FORMAN, District Judge.
Suit was brought by the plaintiff to enjoin the defendant from its patents No. 1,490,560 and 1,513,727 through the use of a lumber drying process and apparatus called a “Cyclspray,” allegedly invented by one Frederick W. Rubin, and manufactured and sold to the defendant by the Kiln Supply & Manufacturing Company. The plaintiff’s apparatus and process..was invented by Arthur E. Krick and is known as a Moistat. This was held to be infringed by the defendant in an opinion by Judge Bodine, then of this court, filed September 18, 1928, and affirmed in the opinion 34 F.(2d) 81 by Judge Buffington of the Third Circuit Court of Appeals filed July 24, 1929.
The cause was referred to Frederick Frelinghuysen, Esq., -as master, with instructions to take and state the amount of gains, profits and advantages derived, received, and made by the defendant by reason of the infringement, and to assess the damages sustained by the plaintiff. Testimony was taken before him and he filed his report on June 21, 1933. (The clerk’s file date appears as January 19, 1934.) The report is in two sections — a main report and a supplementary report. The main report indicates á finding upon the part of the master of $6,216.23 in favor of the plaintiff. In the supplementary report he found in favor of the plaintiff in the sum of $30,259.95 in the event of the use of an 'alternative method of calculation.
Defendant is engaged principally in the manufacture of automobile bodies and utilizes therein large quantities of seasoned lumber. Quoting from the master’s report “the seasoning is done by applying steam to green lumber in kilns to hasten the drying and at the same time to prevent warping. It had dried lumber by steam for a considerable time prior to the periods in question; several devices had been used with varying success and in October, 1926, in an effort to increase the efficiency of its kilns, it purchased a Cyclspray, which was installed in one of its twelve kilns. After operating for several months it was considered successful and in April, 1927, five more Cyclsprays were ordered. On June 1, 1927, plaintiff, through its attorneys, notified defendant that these Cyclsprays infringed its patents. Defendant, however, proceeded with their installation and on August 1, 1927, six of its twelve kilns were equipped with Cyclsprays and in operation. It continued to use them until October 23, 1928, when enjoined by £he interlocutory decree in this cause. There is, therefore, a period of twenty-four months during which the defendant operated Cyclsprays and for which the benefits realized by the defendant must be determined. For convenience, it has been divided into two periods, designated (by agreement of counsel) as Period I — November 1st, 1926 to July 31st, 1927, (the nine months during which one Cyclspray and eleven Non-Cyclsprays were operated), and Period II — August 1st, 1927 to October 31st, 1928, (the fifteen months during which six Cyclsprays and six NonCyclsprays were used).”

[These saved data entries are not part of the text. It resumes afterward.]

(** [jumpToTime]: forget the flag of that timestamp, rewind the last
    observed position to [timestamp - 0.1] (a subtraction of doubles),
    seek and play. *)
Definition jumpToTime (t : Q) (s : Page) : Page :=
  match video s with
  | None => s
  | Some _ =>
      mkPage (Some (mkVideo t false)) (smartPlayEnabled s)
             (currentDisplayFeedback s)
             (setDelete t (processedTimestamps s))
             (Double.sub t (1 # 10)) (resumeTimer s)
  end.

(** What can happen to the page between two renders. *)
Inductive Event :=
| Frame                 (* an animation frame: [monitorFrames] runs *)
| TimerFired            (* the 3-second timeout expires *)
| ToggleSmartPlay       (* the smart-coach button *)
| Advance (dt : Q)      (* playback moves on by [dt] unless paused *)
| UserPlay              (* native controls: play *)
| UserPause             (* native controls: pause *)
| UserSeek (t : Q)      (* native controls: scrub to [t] *)
| JumpToTime (t : Q).   (* a callout of the data tab *)

Definition step (events : list TimestampEntry) (e : Event) (s : Page)
  : Page :=
  match e with
  | Frame => monitorFrames events s
  | TimerFired => resumeTimerFired s
  | ToggleSmartPlay => toggleSmartPlay s
  | Advance dt =>
      withVideo (fun v => if paused v then v
                          else mkVideo (currentTime v + dt) false) s
  | UserPlay => withVideo (fun v => mkVideo (currentTime v) false) s
  | UserPause => withVideo (fun v => mkVideo (currentTime v) true) s
  | UserSeek t => withVideo (fun v => mkVideo t (paused v)) s
  | JumpToTime t => jumpToTime t s
  end.

Fixpoint run (events : list TimestampEntry) (trace : list Event)
             (s : Page) : Page :=
  match trace with
  | [] => s
  | e :: rest => run events rest (step events e s)
  end.

(** The events selected along a trace, in the order they were presented. *)
Fixpoint triggers (events : list TimestampEntry) (trace : list Event)
                  (s : Page) : list TimestampEntry :=
  match trace with
  | [] => []
  | e :: rest =>
      match e with
      | Frame => match frameMatch events s with
                 | Some m => [m]
                 | None => []
                 end
      | _ => []
      end ++ triggers events rest (step events e s)
  end.

(** Uninterrupted playback: before each tick a pending dwell runs out,
    then the position moves on by [dt] and the monitor looks at it. *)
Definition playTrace (dts : list Q) : list Event :=
  flat_map (fun dt => [TimerFired; Advance dt; Frame]) dts.

(** An event by which the user resumes playback. *)
Definition manualResume (e : Event) : bool :=
  match e with
  | UserPlay | JumpToTime _ => true
  | _ => false
  end.

Definition position (s : Page) : Q :=
  match video s with Some v => currentTime v | None => 0 end.
Definition isPaused (s : Page) : bool :=
  match video s with Some v => paused v | None => true end.
Definition consumed (s : Page) (t : TimestampEntry) : bool :=
  setHas (processedTimestamps s) (timestamp t).

(** The page just mounted with a loaded video: paused at 0. *)
Definition loaded : Page :=
  mkPage (Some (mkVideo 0 true)) true None [] 0 None.
Definition playing : Page := step [] UserPlay loaded.

(** The events of the scenarios: timestamps 2.0, 5.0 and 9.0. *)
Definition threeEvents : list TimestampEntry :=
  [plainEntry 2 "first"; plainEntry 5 "second"; plainEntry 9 "third"].

(** The same moments, the first two with a rendered image. *)
Definition imageEvents : list TimestampEntry :=
  [imageEntry 2 "first" "image2"; imageEntry 5 "second" "image5";
   plainEntry 9 "third"].

(** Two events a quarter of a second apart. *)
Definition twoEvents : list TimestampEntry :=
  [plainEntry 2 "first"; plainEntry (9 # 4) "second"].

(** Over [twoEvents]: both events are presented; the user then scrubs
    back to 1.0 and a tick sees the seek; the next tick comes late, at
    2.5, and playback goes on, observed 0.3 s after the dwell and at
    further intervals up to 4.5. *)
Definition bothPresented : list Event := playTrace [1; 1; 1 # 4].
Definition scrubBack : list Event :=
  [TimerFired; UserSeek 1; Advance (1 # 4); Frame].
Definition lateReplay : list Event :=
  [Advance (5 # 4); Frame] ++ playTrace [3 # 10; 1 # 5; 1; 1].
Definition lateReplayTrace : list Event :=
  bothPresented ++ scrubBack ++ lateReplay.

(** Replay: play up to 2.0 (the first event is presented), let the dwell
    run out, scrub back to 1.0 and play on past 2.0 again. *)
Definition replayTrace : list Event :=
  playTrace [1; 1]
  ++ [TimerFired; UserSeek 1; Advance (1 # 4); Frame]
  ++ playTrace [1 # 2; 1 # 2].

(** The phases of a forward scrub over [threeEvents]: the flags set so
    far are [P], the position lies in [[lo, hi)], the last observed
    position has not passed [hi], and the video is either playing with no
    timer pending or held by a pending dwell. *)
Definition dwellState (s : Page) (v : Video) : Prop :=
  (paused v = false /\ resumeTimer s = None) \/
  (paused v = true /\ resumeTimer s = Some true).

Definition scrubPhase (P : list Q) (lo hi : option Q) (s : Page) : Prop :=
  smartPlayEnabled s = true /\
  processedTimestamps s = P /\
  exists v,
    video s = Some v /\ dwellState s v /\
    match lo with Some l => l <= currentTime v | None => True end /\
    match hi with
    | Some h => currentTime v < h /\ lastCheckTime s <= h
    | None => True
    end.

Definition scrubInv (k : nat) (s : Page) : Prop :=
  match k with
  | O => scrubPhase [] None (Some 2) s
  | S O => scrubPhase [2] (Some 2) (Some 5) s
  | S (S O) => scrubPhase [2; 5] (Some 5) (Some 9) s
  | S (S (S O)) => scrubPhase [2; 5; 9] (Some 9) None s
  | _ => False
  end.

(** States of the scenarios over [threeEvents]: playing at 2.0 with the
    last observed position at 1.0; playing at 1.25 after the first event
    was presented and the user scrubbed back; held at 5.0 by the dwell of
    the second event. *)
Definition atTwo : Page :=
  run threeEvents [TimerFired; Advance 1; Frame; TimerFired; Advance 1]
      playing.
Definition seekedBack : Page :=
  run threeEvents
      (playTrace [1; 1] ++ [TimerFired; UserSeek 1; Advance (1 # 4)])
      playing.
Definition dwelling : Page :=
  run threeEvents (playTrace [1; 1; 1; 1; 1]) playing.

(** Events ordered by timestamp. *)
Definition byTimestamp (a b : TimestampEntry) : Prop :=
  timestamp a <= timestamp b.

End Timeline.

(** ** Annotation placer: [drawAnnotationsOnCanvas] of geminiService.ts *)

Module Placer.

Local Open Scope string_scope.

(** An element of the array returned by the coordinate request. *)
Record Annotation := mkAnnotation {
  part : string;
  label : string;
  x : Q;
  y : Q;
  label_side : string;
  status : bool
}.

(** What is drawn for one annotation: the box, the connector from the
    box edge to the target, and the colour of the text. *)
Record Layout := mkLayout {
  boxX1 : Q;
  boxX2 : Q;
  boxY1 : Q;
  boxY2 : Q;
  arrowStartX : Q;
  arrowStartY : Q;
  targetX : Q;
  targetY : Q;
  textColor : string
}.

(** The margin kept to the frame, the literal 5 of the source. *)
Definition margin : Q := 5.

Definition fontSize (height : Z) : Q :=
  Qmax 10 (inject_Z (Qfloor (inject_Z height * (22 # 1000)))).
Definition padding (width : Z) : Q :=
  inject_Z (Qfloor (inject_Z width * (12 # 1000))).
Definition arrowOffset (width : Z) : Q :=
  inject_Z (Qfloor (inject_Z width * (1 # 10))).

Definition boxTotalWidth (width : Z) (textW : Q) : Q :=
  textW + padding width * 2.
Definition boxTotalHeight (width height : Z) : Q :=
  fontSize height + padding width * 2.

Plaintiff filed twenty-three exceptions to the report of the master mainly to the effect that the master did not accept its theory of accounting denominated by it the “Comparison by Inclusive Totals” (and by the master — the “Theory of Expectancy”). The plaintiff contends that under its theory it is entitled to damages in the sum of $69,427.36.
The defendant also excepted to the master’s report in that he had erred in [187]*187the application of its theory called the Theory of Comparative Efficiency and urges that a proper application of the same would have demonstrated that its Non-Cyclspray equipment was practically as efficient as the Cyclspray equipment, and hence no benefit or profit resulted to the defendant.
The defendant purchased and installed one of the infringing Cyclsprays on November 1, 1926. For nine months thereafter it continued to use this device in one of its kilns and then purchased five more of the same, and for the next fifteen months it operated six of its kilns equipped with Cyclsprays and six of them without such equipment. We will refer to the nine-month period as period I and the subsequent fifteen-month period as period II. During period I the defendant dried a total of 6,383,770 board feet of lumber, being 708,976 feet using one Cyclspray and 5,674,794 feet using eleven Non-Cyclspray units. During period II it dried 15,502,909 board feet, being 8,161,147 feet using six Cyclspray and 7,341,762 feet using six Non-Cyclspray units.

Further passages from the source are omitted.